Start of PROVIDED INFORMATION
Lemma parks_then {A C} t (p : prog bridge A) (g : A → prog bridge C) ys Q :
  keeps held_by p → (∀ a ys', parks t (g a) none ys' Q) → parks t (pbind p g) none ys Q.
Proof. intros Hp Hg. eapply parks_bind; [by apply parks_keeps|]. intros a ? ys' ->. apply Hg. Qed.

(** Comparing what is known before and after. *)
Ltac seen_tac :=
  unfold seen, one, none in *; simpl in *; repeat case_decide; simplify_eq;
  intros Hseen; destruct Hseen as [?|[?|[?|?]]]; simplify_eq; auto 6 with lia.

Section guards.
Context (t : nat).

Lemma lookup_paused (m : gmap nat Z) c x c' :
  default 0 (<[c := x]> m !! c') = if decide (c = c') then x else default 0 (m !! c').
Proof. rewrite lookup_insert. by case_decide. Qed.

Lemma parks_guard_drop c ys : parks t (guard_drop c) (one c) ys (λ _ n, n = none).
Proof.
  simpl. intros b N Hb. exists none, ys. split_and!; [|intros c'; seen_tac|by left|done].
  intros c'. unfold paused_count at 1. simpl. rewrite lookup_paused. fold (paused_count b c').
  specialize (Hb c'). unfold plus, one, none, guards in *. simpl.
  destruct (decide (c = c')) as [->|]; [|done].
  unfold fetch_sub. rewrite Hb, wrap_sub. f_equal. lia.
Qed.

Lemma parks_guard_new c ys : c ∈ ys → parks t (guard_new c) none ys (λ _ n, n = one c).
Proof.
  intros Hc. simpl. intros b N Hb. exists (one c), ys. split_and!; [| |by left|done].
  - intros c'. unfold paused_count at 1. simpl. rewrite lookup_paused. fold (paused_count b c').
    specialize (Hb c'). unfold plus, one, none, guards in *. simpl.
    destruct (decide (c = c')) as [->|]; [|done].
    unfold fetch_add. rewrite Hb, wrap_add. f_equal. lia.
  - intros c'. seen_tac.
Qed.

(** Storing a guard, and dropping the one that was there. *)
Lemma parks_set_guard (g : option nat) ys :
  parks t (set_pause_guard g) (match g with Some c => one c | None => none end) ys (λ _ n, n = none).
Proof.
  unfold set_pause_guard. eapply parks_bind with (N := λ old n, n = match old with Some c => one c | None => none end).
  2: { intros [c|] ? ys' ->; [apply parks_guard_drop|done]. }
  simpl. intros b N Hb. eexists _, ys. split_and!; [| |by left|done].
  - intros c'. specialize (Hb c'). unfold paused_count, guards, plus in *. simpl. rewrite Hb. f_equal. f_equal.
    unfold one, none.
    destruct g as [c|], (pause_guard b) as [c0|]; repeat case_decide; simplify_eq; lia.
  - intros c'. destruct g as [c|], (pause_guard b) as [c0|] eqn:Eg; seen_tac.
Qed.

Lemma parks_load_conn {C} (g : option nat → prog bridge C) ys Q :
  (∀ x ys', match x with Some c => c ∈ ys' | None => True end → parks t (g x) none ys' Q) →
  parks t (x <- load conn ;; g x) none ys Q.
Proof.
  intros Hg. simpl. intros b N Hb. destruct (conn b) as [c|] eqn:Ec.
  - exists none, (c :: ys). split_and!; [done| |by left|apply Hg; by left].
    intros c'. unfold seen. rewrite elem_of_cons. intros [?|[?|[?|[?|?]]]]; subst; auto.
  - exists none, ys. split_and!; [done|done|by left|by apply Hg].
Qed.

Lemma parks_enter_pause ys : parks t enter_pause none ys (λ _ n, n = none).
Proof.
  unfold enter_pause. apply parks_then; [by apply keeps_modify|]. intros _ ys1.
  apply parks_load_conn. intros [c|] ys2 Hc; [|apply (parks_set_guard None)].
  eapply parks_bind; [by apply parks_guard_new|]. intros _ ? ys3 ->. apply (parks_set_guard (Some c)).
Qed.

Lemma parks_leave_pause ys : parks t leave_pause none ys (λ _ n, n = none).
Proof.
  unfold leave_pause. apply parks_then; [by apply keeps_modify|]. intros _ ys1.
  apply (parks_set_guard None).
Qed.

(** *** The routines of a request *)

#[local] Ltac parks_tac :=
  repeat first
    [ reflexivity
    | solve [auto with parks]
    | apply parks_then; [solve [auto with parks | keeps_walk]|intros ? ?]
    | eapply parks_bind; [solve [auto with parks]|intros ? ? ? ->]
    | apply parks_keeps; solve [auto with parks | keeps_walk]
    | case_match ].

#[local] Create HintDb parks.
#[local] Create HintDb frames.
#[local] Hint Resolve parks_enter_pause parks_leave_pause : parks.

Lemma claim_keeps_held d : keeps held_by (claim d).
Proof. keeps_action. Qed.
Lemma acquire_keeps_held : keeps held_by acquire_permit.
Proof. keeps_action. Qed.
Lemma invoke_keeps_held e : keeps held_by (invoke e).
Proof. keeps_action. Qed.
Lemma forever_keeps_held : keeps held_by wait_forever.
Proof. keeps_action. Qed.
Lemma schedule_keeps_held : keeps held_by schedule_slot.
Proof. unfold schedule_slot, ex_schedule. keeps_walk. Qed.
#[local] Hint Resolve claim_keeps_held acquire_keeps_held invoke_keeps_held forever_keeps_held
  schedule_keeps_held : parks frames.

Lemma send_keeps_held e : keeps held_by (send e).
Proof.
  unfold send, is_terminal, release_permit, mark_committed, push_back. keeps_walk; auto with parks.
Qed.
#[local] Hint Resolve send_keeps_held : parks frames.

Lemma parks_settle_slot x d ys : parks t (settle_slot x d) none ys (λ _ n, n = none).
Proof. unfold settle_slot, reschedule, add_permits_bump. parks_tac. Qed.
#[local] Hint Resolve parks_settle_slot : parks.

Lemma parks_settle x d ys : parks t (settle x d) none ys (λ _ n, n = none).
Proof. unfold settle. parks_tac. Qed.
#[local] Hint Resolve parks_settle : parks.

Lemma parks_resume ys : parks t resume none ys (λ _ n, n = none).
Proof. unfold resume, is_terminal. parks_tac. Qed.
End of PROVIDED INFORMATION
WHAT YOU ARE ASKED TO DO: What is needed is an exact copy of all the data above.

FINISHED TASK:
Lemma parks_then {A C} t (p : prog bridge A) (g : A → prog bridge C) ys Q :
  keeps held_by p → (∀ a ys', parks t (g a) none ys' Q) → parks t (pbind p g) none ys Q.
Proof. intros Hp Hg. eapply parks_bind; [by apply parks_keeps|]. intros a ? ys' ->. apply Hg. Qed.

(** Comparing what is known before and after. *)
Ltac seen_tac :=
  unfold seen, one, none in *; simpl in *; repeat case_decide; simplify_eq;
  intros Hseen; destruct Hseen as [?|[?|[?|?]]]; simplify_eq; auto 6 with lia.

Section guards.
Context (t : nat).

Lemma lookup_paused (m : gmap nat Z) c x c' :
  default 0 (<[c := x]> m !! c') = if decide (c = c') then x else default 0 (m !! c').
Proof. rewrite lookup_insert. by case_decide. Qed.

Lemma parks_guard_drop c ys : parks t (guard_drop c) (one c) ys (λ _ n, n = none).
Proof.
  simpl. intros b N Hb. exists none, ys. split_and!; [|intros c'; seen_tac|by left|done].
  intros c'. unfold paused_count at 1. simpl. rewrite lookup_paused. fold (paused_count b c').
  specialize (Hb c'). unfold plus, one, none, guards in *. simpl.
  destruct (decide (c = c')) as [->|]; [|done].
  unfold fetch_sub. rewrite Hb, wrap_sub. f_equal. lia.
Qed.

Lemma parks_guard_new c ys : c ∈ ys → parks t (guard_new c) none ys (λ _ n, n = one c).
Proof.
  intros Hc. simpl. intros b N Hb. exists (one c), ys. split_and!; [| |by left|done].
  - intros c'. unfold paused_count at 1. simpl. rewrite lookup_paused. fold (paused_count b c').
    specialize (Hb c'). unfold plus, one, none, guards in *. simpl.
    destruct (decide (c = c')) as [->|]; [|done].
    unfold fetch_add. rewrite Hb, wrap_add. f_equal. lia.
  - intros c'. seen_tac.
Qed.

(** Storing a guard, and dropping the one that was there. *)
Lemma parks_set_guard (g : option nat) ys :
  parks t (set_pause_guard g) (match g with Some c => one c | None => none end) ys (λ _ n, n = none).
Proof.
  unfold set_pause_guard. eapply parks_bind with (N := λ old n, n = match old with Some c => one c | None => none end).
  2: { intros [c|] ? ys' ->; [apply parks_guard_drop|done]. }
  simpl. intros b N Hb. eexists _, ys. split_and!; [| |by left|done].
  - intros c'. specialize (Hb c'). unfold paused_count, guards, plus in *. simpl. rewrite Hb. f_equal. f_equal.
    unfold one, none.
    destruct g as [c|], (pause_guard b) as [c0|]; repeat case_decide; simplify_eq; lia.
  - intros c'. destruct g as [c|], (pause_guard b) as [c0|] eqn:Eg; seen_tac.
Qed.

Lemma parks_load_conn {C} (g : option nat → prog bridge C) ys Q :
  (∀ x ys', match x with Some c => c ∈ ys' | None => True end → parks t (g x) none ys' Q) →
  parks t (x <- load conn ;; g x) none ys Q.
Proof.
  intros Hg. simpl. intros b N Hb. destruct (conn b) as [c|] eqn:Ec.
  - exists none, (c :: ys). split_and!; [done| |by left|apply Hg; by left].
    intros c'. unfold seen. rewrite elem_of_cons. intros [?|[?|[?|[?|?]]]]; subst; auto.
  - exists none, ys. split_and!; [done|done|by left|by apply Hg].
Qed.

Lemma parks_enter_pause ys : parks t enter_pause none ys (λ _ n, n = none).
Proof.
  unfold enter_pause. apply parks_then; [by apply keeps_modify|]. intros _ ys1.
  apply parks_load_conn. intros [c|] ys2 Hc; [|apply (parks_set_guard None)].
  eapply parks_bind; [by apply parks_guard_new|]. intros _ ? ys3 ->. apply (parks_set_guard (Some c)).
Qed.

Lemma parks_leave_pause ys : parks t leave_pause none ys (λ _ n, n = none).
Proof.
  unfold leave_pause. apply parks_then; [by apply keeps_modify|]. intros _ ys1.
  apply (parks_set_guard None).
Qed.

(** *** The routines of a request *)

#[local] Ltac parks_tac :=
  repeat first
    [ reflexivity
    | solve [auto with parks]
    | apply parks_then; [solve [auto with parks | keeps_walk]|intros ? ?]
    | eapply parks_bind; [solve [auto with parks]|intros ? ? ? ->]
    | apply parks_keeps; solve [auto with parks | keeps_walk]
    | case_match ].

#[local] Create HintDb parks.
#[local] Create HintDb frames.
#[local] Hint Resolve parks_enter_pause parks_leave_pause : parks.

Lemma claim_keeps_held d : keeps held_by (claim d).
Proof. keeps_action. Qed.
Lemma acquire_keeps_held : keeps held_by acquire_permit.
Proof. keeps_action. Qed.
Lemma invoke_keeps_held e : keeps held_by (invoke e).
Proof. keeps_action. Qed.
Lemma forever_keeps_held : keeps held_by wait_forever.
Proof. keeps_action. Qed.
Lemma schedule_keeps_held : keeps held_by schedule_slot.
Proof. unfold schedule_slot, ex_schedule. keeps_walk. Qed.
#[local] Hint Resolve claim_keeps_held acquire_keeps_held invoke_keeps_held forever_keeps_held
  schedule_keeps_held : parks frames.

Lemma send_keeps_held e : keeps held_by (send e).
Proof.
  unfold send, is_terminal, release_permit, mark_committed, push_back. keeps_walk; auto with parks.
Qed.
#[local] Hint Resolve send_keeps_held : parks frames.

Lemma parks_settle_slot x d ys : parks t (settle_slot x d) none ys (λ _ n, n = none).
Proof. unfold settle_slot, reschedule, add_permits_bump. parks_tac. Qed.
#[local] Hint Resolve parks_settle_slot : parks.

Lemma parks_settle x d ys : parks t (settle x d) none ys (λ _ n, n = none).
Proof. unfold settle. parks_tac. Qed.
#[local] Hint Resolve parks_settle : parks.

Lemma parks_resume ys : parks t resume none ys (λ _ n, n = none).
Proof. unfold resume, is_terminal. parks_tac. Qed.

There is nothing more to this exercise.